Artykuły

Nuda - i przeciwko niej

Farsa tragiczna Ionesco pt. "Krzesła" wystawiona w Teatrze Poezji trwa niecałe półtorej godziny. Kurtyna opada zanim widz zaczął odczuwać znużenie i nudę. Oto sztuka naprawdę nowoczesna!

O nowoczesności zapisano już u nas tony papieru, ale nikt nie powiedział, na czym to naprawdę polega. A kamień filozoficzny leży przecież na wierzchu. Wystarczy poczytać manifesty nowatorów ostatniego półwiecza. Wystarczy zapytać, co ma wspólnego Craig z Mayerholdem, a Wachtangow z Vilarem. Scena obrotowa z kotarami, a scena symultaniczna z syntetycznymi dekoracjami. I wystarczy zastanowić się przez chwilę, czy to wszystko ma jakiś punkt odniesienia w rozwoju gatunków dramatycznych.
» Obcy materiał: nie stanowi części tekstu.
(** The dispatch on [type], in the order of the source. *)
Definition stream_parsers : list (string * (fields → string → stream_checked unit)) :=
  [("text_delta", parse_delta); ("thinking_delta", parse_delta);
   ("tool_call_start", parse_tool_call_start); ("tool_call_delta", parse_tool_call_delta);
   ("tool_call", parse_stream_tool_call); ("replay_metadata", parse_replay_metadata);
   ("completed", parse_completed); ("error", parse_stream_error); ("aborted", parse_aborted)].

Fixpoint stream_parser (type : string) (table : list (string * (fields → string → stream_checked unit))) :
    option (fields → string → stream_checked unit) :=
  match table with
  | [] => None
  | (t, p) :: rest => if bool_decide (t = type) then Some p else stream_parser type rest
  end.

(** Returns its argument. *)
Definition parseModelStreamEvent (value : jsval) (path : string) : stream_checked jsval :=
  event ← object value path;
  type ← string_ (get "type" event) (member path "type") false;
  match stream_parser type stream_parsers with
  | None => fail (member path "type") "is not recognized"
  | Some parse => _ ← parse event path; Ok value
  end.
End Parse.

(** ** Properties *)

(** An event whose stop reason is an array holding the name. *)
Definition array_reason_event : jsval :=
  JObj [("type", JStr "completed"); ("stopReason", JArr [JStr "stop"]);
        ("usage", JObj [("inputTokens", JInt 0); ("outputTokens", JInt 0);
                        ("cacheReadTokens", JInt 0); ("cacheWriteTokens", JInt 0)])].

(** the enumerated fields are compared after [String(v)], so a [completed]
    event whose stop reason is not a string at all, the array ["stop"], passes
    the check that guards the kernel's boundary. *)
Theorem parseModelStreamEvent_accepts_array_reason :
  parseModelStreamEvent array_reason_event "modelStreamEvent" = Ok array_reason_event ∧
  ¬ ∃ s, get "stopReason" (match array_reason_event with JObj fs => fs | _ => [] end) = JStr s.
Proof. split; [vm_compute; reflexivity | intros [s H]; discriminate H]. Qed.
Lemma kept_index_spec keep groups k :
  (1 <= keep)%Z → kept_index keep groups = Some k →
  0 < k ∧ k < length groups ∧
  (∃ g, groups !! k = Some g ∧ starts_turn (g_message g) = true) ∧
  ∃ crossed, crossed ≤ k ∧
    (group_tokens (drop (S crossed) groups) < keep <= group_tokens (drop crossed groups))%Z ∧
    ∀ j g, crossed ≤ j < k → groups !! j = Some g → starts_turn (g_message g) = false.
Proof.
  intros Hkeep. unfold kept_index. pose proof (crossed_at_spec keep groups []) as Hc.
  rewrite app_nil_r in Hc. change (group_tokens []) with 0%Z in Hc. specialize (Hc ltac:(lia)).
  destruct (crossed_at keep 0 (rev groups)) as [crossed|]; [|done]. destruct Hc as [Hlt Htok].
  destruct (first_kept crossed (drop crossed groups)) as [k'|] eqn:Hk; [|done].
  destruct k' as [|k']; [done|]. intros [= <-].
  apply first_kept_spec in Hk as (Hle & (g & Hg & Hs) & Hno). rewrite lookup_drop in Hg.
  replace (crossed + (S k' - crossed)) with (S k') in Hg by lia.
  split_and!; [lia | by apply lookup_lt_Some in Hg | by exists g |].
  exists crossed. split_and!; [done|lia|lia|]. intros j g' [Hj1 Hj2] Hg'. apply (Hno (j - crossed)); [lia|].
  rewrite lookup_drop. by replace (crossed + (j - crossed)) with j by lia.
Qed.
End Kept.

(** ** Properties *)

Definition sample_id (n : nat) : string := "e" +:+ pretty n.
Definition sample_at (n : nat) (p : payload) : event :=
  {| ev_id := sample_id n; ev_sessionId := "s"; ev_operationId := None;
     ev_parentId := match n with 0 => None | S m => Some (sample_id m) end;
     ev_timestamp := Z.of_nat n; ev_payload := p |}.
Definition sample_usage : Usage :=
  {| usage_inputTokens := 1; usage_outputTokens := 1; usage_cacheReadTokens := 0;
     usage_cacheWriteTokens := 0; usage_reasoningTokens := None; usage_costUsd := None |}.

(** A question, a tool call with its result, an answer, another question. *)
Definition sample_history : list event :=
  [sample_at 0 (SessionCreated "/w" None None None);
   sample_at 1 (UserMessage [CText "please list the files"]);
   sample_at 2 (AssistantMessage [] SToolUse None None);
   sample_at 3 (ToolCall "c1" "shell" [("command", JStr "ls")]);
   sample_at 4 (ToolResult "c1" "shell" [CText "a b"] false None);
   sample_at 5 (AssistantMessage [CText "there are two files"] SStop None None);
   sample_at 6 (UserMessage [CText "thank you"])].

Definition sample_plan : CompactionPlan :=
  match prepareCompaction sample_history (NInt 5) with Ok (Some p) => p | _ => plan_of {| pc_previous := None; pc_groups := [] |} 0 end.
Definition sample_compacted : event :=
  sample_at 7 (ContextCompacted "listed the files" (plan_replacedEventIds sample_plan) None).

(** the work list of [replacementClosure] always empties within its fuel; what
    it returns is the least set that holds the replaced ids and the ids replaced
    by compactions in it, all of them events before the compaction; and it throws
    exactly when that set reaches outside the events before the compaction. *)
Theorem replacementClosure_least events pos ce c :
  NoDup (ev_id <$> events) → events !! pos = Some ce → compaction_of ce = Some c →
  (∃ r, closure_loop (closure_fuel events (rev (cp_replaced c))) events (cp_id c)
          (index_bound events (cp_id c)) [] (rev (cp_replaced c)) = Some r) ∧
  match replacementClosure events c with
  | Ok h => ∀ id, (id ∈ h ↔ replaces events c id) ∧ (id ∈ h → id ∈ ev_id <$> take pos events)
  | Err _ => ∃ id, replaces events c id ∧ id ∉ ev_id <$> take pos events
  end.
Proof. intros. split; [apply closure_fuel_enough | by eapply closure_spec]. Qed.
Manifesty powtarzały jeden najbardziej solenny i najłatwiej trafiający do przekonania zarzut: nuda. Nuda teatru mieszczańskiego, nuda mieszczańskiej literatury. A teatr? Próbował z nią walczyć. Wachtangow: barwnością, przepychem, zespoleniem i wykorzystaniem wszystkich sztuk. Mayerhold: konstruktywizmem przestrzeni scenicznej, w której rozgrywająca się akcja miała jedną zaletę: szybkość i jednolitość wrażenia artystycznego. Naprawdę - na nic się nie zdadzą rozważania o estetycznym walorze kotar, na których gra Vilar. Na nic studia o obrotówce i o zmianie dekoracji na oczach widzów, która to czynność na przez poprzebieranych maro teatralnych miałaby rzekomo specjalne i swoiste właściwości artystyczne. Jej zaletą jest to, że skraca przedstawienie, nadaje mu tempo, przyspiesza bieg wrażeń, nie pozwalając zakraść się nudzie. Oto jedyne przykazanie nowoczesności, które z powodzeniem zastąpi dziesięcioro przykazań dawnych religii. Tym razem zresztą przykazanie nie narzucone, ale wynikające z praktyki: tłumaczy ono poszukiwania i niepokój sztuki XX wieku znakomicie choć trochę wulgarnie.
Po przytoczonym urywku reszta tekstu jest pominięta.